Turnpike Authority officials also stated that a monetary donation would be made the New Jersey Department of Environmental Protection to compensate for 8.72 acres of trees that will be taken down as part of the interchanges projects.
“If you’re going to donate to DEP, you should include that project (two years ago),” McElwee said.
“The Galloway code is much stricter than the state code when it comes to cutting down trees,” Greb said. “It would be a nice gesture to voluntarily hold yourselves to the township standard.”
In August, the Turnpike Authority held an information session at Stockton College that left residents with questions and concerns dissatisfied.
Tuesday’s public hearing saw very few residents turn out, with the crowd mostly packed with public officials, including Deputy Mayor Tony Coppola, Gorman, McElwee, Tyrrell and Whitney Ullman from Galloway Councl; Sen. Christopher J. Connors, Assemblyman Brian E. Rumpf; Atlantic County Republican Chairman Keith Davis; and Atlantic County Freeholder Rich Dase.
It’s the last hearing the Turnpike Authority will hold on the subject.

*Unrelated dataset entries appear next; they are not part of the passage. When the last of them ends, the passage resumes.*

(* ===== verification/Shell.v ===== *)
(** * Shell: the user program sh.c

    A line is the list of the bytes before its NUL, and a pointer into it is an offset:
    the state of a parser is the pointer *ps.  Reading at the end of the line gives the
    NUL.  The shell's panic() prints its message and exits: it is the outcome [Panic].
    Running a command is a tree of system calls, with a branch for each result. *)

From S2P Require Import Prelude Machine Cstring Ktrace Layout.
#[local] Open Scope prog_scope.

Module Sh.

Definition MAXARGS : nat := 10.
Definition O_RDONLY : Z := 0.
Definition O_WRONLY : Z := 1.
Definition O_RDWR : Z := 2.
Definition O_CREATE : Z := 512.

(** A parsed command.  A string is given by the pointers to its first character and
    to the one after its last; the argument vector ends at its null pointer. *)
Inductive cmd :=
| Execcmd (argv : list (nat * nat))
| Redircmd (c : cmd) (file efile : nat) (mode fd : Z)
| Pipecmd (left right : cmd)
| Listcmd (left right : cmd)
| Backcmd (c : cmd).

Definition whitespace : list Z := [32; 9; 13; 10; 11].
Definition symbols : list Z := lit "<|>&;()".

(** strchr(l, c) != 0, for a character that is not NUL. *)
Definition has (l : list Z) (c : Z) : bool := existsb (Z.eqb c) l.
Definition plain (c : Z) : bool := negb (has whitespace c) && negb (has symbols c).

Definition TOK_WORD : Z := 97.
Definition TOK_APPEND : Z := 43.

Section Parse.
Context (line : list Z).

Definition es : nat := length line.
Definition at_ (s : nat) : Z := nth s line 0.

(** while(s < es && f( *s)) s++, for [n] = es - s. *)
Fixpoint skip_while (f : Z -> bool) (n s : nat) : nat :=
  match n with
  | O => s
  | S n => if f (at_ s) then skip_while f n (S s) else s
  end.
Definition skip_space (s : nat) : nat := skip_while (has whitespace) (es - s) s.

(** The token, and the pointers q and eq around its text. *)
Definition gettoken : prog nat (Z * nat * nat) := fun s =>
  let s := skip_space s in
  let q := s in
  let c := at_ s in
  let '(tok, s) :=
    if c =? 0 then (0, s)
    else if has (lit "|();&<") c then (c, S s)
    else if c =? 62 then if at_ (S s) =? 62 then (TOK_APPEND, S (S s)) else (62, S s)
    else (TOK_WORD, skip_while plain (es - s) s) in
  Ret (tok, q, s) (skip_space s).

Definition peek (toks : list Z) : prog nat bool := fun s =>
  let s := skip_space s in
  Ret (negb (at_ s =? 0) && has toks (at_ s)) s.

(** The while loops of the parsers, with a bound on their rounds. *)
Fixpoint back_loop (fuel : nat) (c : cmd) : prog nat cmd :=
  match fuel with
  | O => fun s => NoFuel s
  | S fuel =>
    b <- peek (lit "&");;
    if b : bool then gettoken;;; back_loop fuel (Backcmd c) else ret c
  end.

Fixpoint parseredirs (fuel : nat) (c : cmd) : prog nat cmd :=
  match fuel with
  | O => fun s => NoFuel s
  | S fuel =>
    b <- peek (lit "<>");;
    if b : bool then
      t <- gettoken;;
      w <- gettoken;;
      let '(tok, _, _) := t in
      let '(word, q, eq) := w in
      if negb (word =? TOK_WORD) then panic "missing file for redirection" else
      parseredirs fuel
        (if tok =? 60 then Redircmd c q eq O_RDONLY 0
         else if tok =? 62 then Redircmd c q eq (Z.lor O_WRONLY O_CREATE) 1
         else if tok =? TOK_APPEND then Redircmd c q eq (Z.lor O_WRONLY O_CREATE) 1
         else c)
    else ret c
  end.

(** The exec command that parseexec fills in is the innermost one of the command that
    the redirections have been wrapped around. *)
Fixpoint add_arg (arg : nat * nat) (c : cmd) : cmd :=
  match c with
  | Execcmd argv => Execcmd (argv ++ [arg])
  | Redircmd c file efile mode fd => Redircmd (add_arg arg c) file efile mode fd
  | c => c
  end.

Fixpoint args_loop (fuel : nat) (argc : nat) (c : cmd) : prog nat cmd :=
  match fuel with
  | O => fun s => NoFuel s
  | S fuel =>
    b <- peek (lit "|)&;");;
    if b : bool then ret c else
    t <- gettoken;;
    let '(tok, q, eq) := t in
    if tok =? 0 then ret c else
    if negb (tok =? TOK_WORD) then panic "syntax" else
    let c := add_arg (q, eq) c in
    let argc := S argc in
    if (MAXARGS <=? argc)%nat then panic "too many args" else
    c <- parseredirs fuel c;;
    args_loop fuel argc c
  end.

Fixpoint parseline (fuel : nat) : prog nat cmd :=
  match fuel with
  | O => fun s => NoFuel s
  | S fuel =>
    c <- parsepipe fuel;;
    c <- back_loop fuel c;;
    b <- peek (lit ";");;
    if b : bool then gettoken;;; r <- parseline fuel;; ret (Listcmd c r) else ret c
  end
with parsepipe (fuel : nat) : prog nat cmd :=
  match fuel with
  | O => fun s => NoFuel s
  | S fuel =>
    c <- parseexec fuel;;
    b <- peek (lit "|");;
    if b : bool then gettoken;;; r <- parsepipe fuel;; ret (Pipecmd c r) else ret c
  end
with parseexec (fuel : nat) : prog nat cmd :=
  match fuel with
  | O => fun s => NoFuel s
  | S fuel =>
    b <- peek (lit "(");;
    if b : bool then parseblock fuel else
    c <- parseredirs fuel (Execcmd []);;
    args_loop fuel 0 c
  end
with parseblock (fuel : nat) : prog nat cmd :=
  match fuel with
  | O => fun s => NoFuel s
  | S fuel =>
    b <- peek (lit "(");;
    if negb b then panic "parseblock" else
    gettoken;;;
    c <- parseline fuel;;
    b <- peek (lit ")");;
    if negb b then panic "syntax - missing )" else
    gettoken;;;
    parseredirs fuel c
  end.

End Parse.

(** [*p = 0] in the buffer that holds the line and its NUL. *)
Definition put_nul (p : nat) (buf : list Z) : list Z := <[p := 0]> buf.

Fixpoint nulterminate (c : cmd) (buf : list Z) : list Z :=
  match c with
  | Execcmd argv => fold_left (fun buf a => put_nul (snd a) buf) argv buf
  | Redircmd c _ efile _ _ => put_nul efile (nulterminate c buf)
  | Pipecmd l r | Listcmd l r => nulterminate r (nulterminate l buf)
  | Backcmd c => nulterminate c buf
  end.

(** The command and the buffer that its strings lie in, or what is left of the line,
    which is reported before panic(syntax). *)
Definition parsecmd (fuel : nat) (line : list Z) : prog nat (cmd * list Z + list Z) :=
  c <- parseline line fuel;;
  peek line [];;;
  s <- gets id;;
  if negb (s =? es line)%nat then ret (inr (drop s line)) else
  ret (inl (c, nulterminate c (line ++ [0]))).

(** The string at [p] of a buffer. *)
Fixpoint until_nul (l : list Z) : list Z :=
  match l with [] => [] | c :: l => if c =? 0 then [] else c :: until_nul l end.
Definition cstr (buf : list Z) (p : nat) : list Z := until_nul (drop p buf).

(** ** Running commands

    The system calls of a process with the results they may have.  exec only returns
    when it fails; fork returns in the parent and in the child. *)
Inductive call :=
| Close (fd : Z)
| Open (file : list Z) (mode : Z)
| Exec (path : list Z) (argv : list (list Z))
| Fork
| Wait
| Dup (fd : Z)
| Chdir (dir : list Z)
| Printf (fd : Z) (s : list Z).

Inductive run :=
| Exit
| Syscall (c : call) (k : Z -> run)
| Pipe (k : option (Z * Z) -> run)
| OutOfFuel.

Notation "'do!' c ;; k" := (Syscall c (fun _ => k)) (at level 100, c at next level, right associativity).

Definition shpanic (msg : list Z) : run := do! Printf 2 (msg ++ [10]);; Exit.

Definition fork1 (k : Z -> run) : run :=
  Syscall Fork (fun pid => if pid =? -1 then shpanic (lit "fork") else k pid).

Section Run.
Context (buf : list Z).

Fixpoint runcmd (c : cmd) : run :=
  match c with
  | Execcmd [] => Exit
  | Execcmd (((q, _) :: _) as argv) =>
    do! Exec (cstr buf q) (map (fun a => cstr buf (fst a)) argv);;
    do! Printf 2 (lit "exec " ++ cstr buf q ++ lit " failed" ++ [10]);;
    Exit
  | Redircmd c file _ mode fd =>
    do! Close fd;;
    Syscall (Open (cstr buf file) mode) (fun r =>
      if r <? 0 then do! Printf 2 (lit "open " ++ cstr buf file ++ lit " failed" ++ [10]);; Exit
      else runcmd c)
  | Listcmd l r =>
    fork1 (fun pid => if pid =? 0 then runcmd l else do! Wait;; runcmd r)
  | Pipecmd l r =>
    Pipe (fun p =>
      match p with
      | None => shpanic (lit "pipe")
      | Some (p0, p1) =>
        fork1 (fun pid =>
          if pid =? 0 then do! Close 1;; do! Dup p1;; do! Close p0;; do! Close p1;; runcmd l
          else fork1 (fun pid =>
            if pid =? 0 then do! Close 0;; do! Dup p0;; do! Close p0;; do! Close p1;; runcmd r
            else do! Close p0;; do! Close p1;; do! Wait;; do! Wait;; Exit))
      end)
  | Backcmd c => fork1 (fun pid => if pid =? 0 then runcmd c else Exit)
  end.

End Run.

(** What gets reads of the input for a buffer with room for [n] characters. *)
Fixpoint gets_ (n : nat) (input : list Z) : list Z * list Z :=
  match n, input with
  | S n, c :: input =>
    if (c =? 10) || (c =? 13) then ([c], input)
    else let '(l, rest) := gets_ n input in (c :: l, rest)
  | _, _ => ([], input)
  end.

(** The line, unless its first character is NUL (the end of the input). *)
Definition getcmd (nbuf : nat) (input : list Z) (k : option (list Z) -> list Z -> run) : run :=
  do! Printf 2 (lit "$ ");;
  let '(buf, rest) := gets_ (nbuf - 1) input in
  let s := until_nul buf in
  k (match s with [] => None | _ => Some s end) rest.

Definition fuel_for (line : list Z) : nat := 4 * length line + 4.

(** The child: parse and run the line. *)
Definition run_line (line : list Z) : run :=
  match parsecmd (fuel_for line) line 0%nat with
  | Ret (inl (c, buf)) _ => runcmd buf c
  | Ret (inr rest) _ => do! Printf 2 (lit "leftovers: " ++ rest ++ [10]);; shpanic (lit "syntax")
  | Panic msg _ => shpanic (lit msg)
  | _ => OutOfFuel
  end.

Fixpoint open_console (fuel : nat) (k : run) : run :=
  match fuel with
  | O => OutOfFuel
  | S fuel =>
    Syscall (Open (lit "console") O_RDWR) (fun fd =>
      if fd <? 0 then k else if fd >=? 3 then do! Close fd;; k else open_console fuel k)
  end.

Fixpoint main_loop (fuel : nat) (input : list Z) : run :=
  match fuel with
  | O => OutOfFuel
  | S fuel =>
    getcmd 100 input (fun line rest =>
      match line with
      | None => Exit
      | Some s =>
        if bool_decide (take 3 s = lit "cd ") then
          let dir := drop 3 (removelast s) in
          Syscall (Chdir dir) (fun r =>
            if r <? 0 then do! Printf 2 (lit "cannot cd " ++ dir ++ [10]);; main_loop fuel rest
            else main_loop fuel rest)
        else fork1 (fun pid => if pid =? 0 then run_line s else do! Wait;; main_loop fuel rest)
      end)
  end.

Definition main (fuel : nat) (input : list Z) : run := open_console fuel (main_loop fuel input).

End Sh.

Import Sh.

(** ** Tokens

    [ends m s Q]: the parser [m] comes to an end at [s]: it panics, or it returns with
    [Q].  In particular it does not run out of fuel. *)
Definition ends {A} (m : prog nat A) (s : nat) (Q : A -> nat -> Prop) : Prop :=
  match m s with Ret a s' => Q a s' | Panic _ _ => True | _ => False end.

Lemma ends_bind {A B} (m : prog nat A) (f : A -> prog nat B) s Q :
  ends m s (fun a s' => ends (f a) s' Q) -> ends (bind m f) s Q.
Proof. unfold ends, bind. by destruct (m s). Qed.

The record remains open for 60 days. Any additional comments and questions can be sent to the Turnpike Authority at the following address:
New Jersey Turnpike Authority, Engineering Department
P.O. Box 5042
Woodbridge, NJ 07095-5042
Attn: Donald Chappa, P.E., Project Engineer/Senior Highway Engineer
All comments will be included in the Final Hearing Report, which will be issued to Galloway Township and Atlantic County after Feb. 4, 2013, according to the Turnpike Authority.
Coppola and Dase both felt they were good projects that would benefit the area, and that the concerns of the residents would be taken into account.
“I hope you take into consideration what you hear and adapt design plans to accommodate that,” Coppola said. “I hope this is not just a rubber stamp meeting.”
“The residents are busy, but they care, and I hope this was not a waste of their time,” Atlantic County Freeholder Rich Dase said.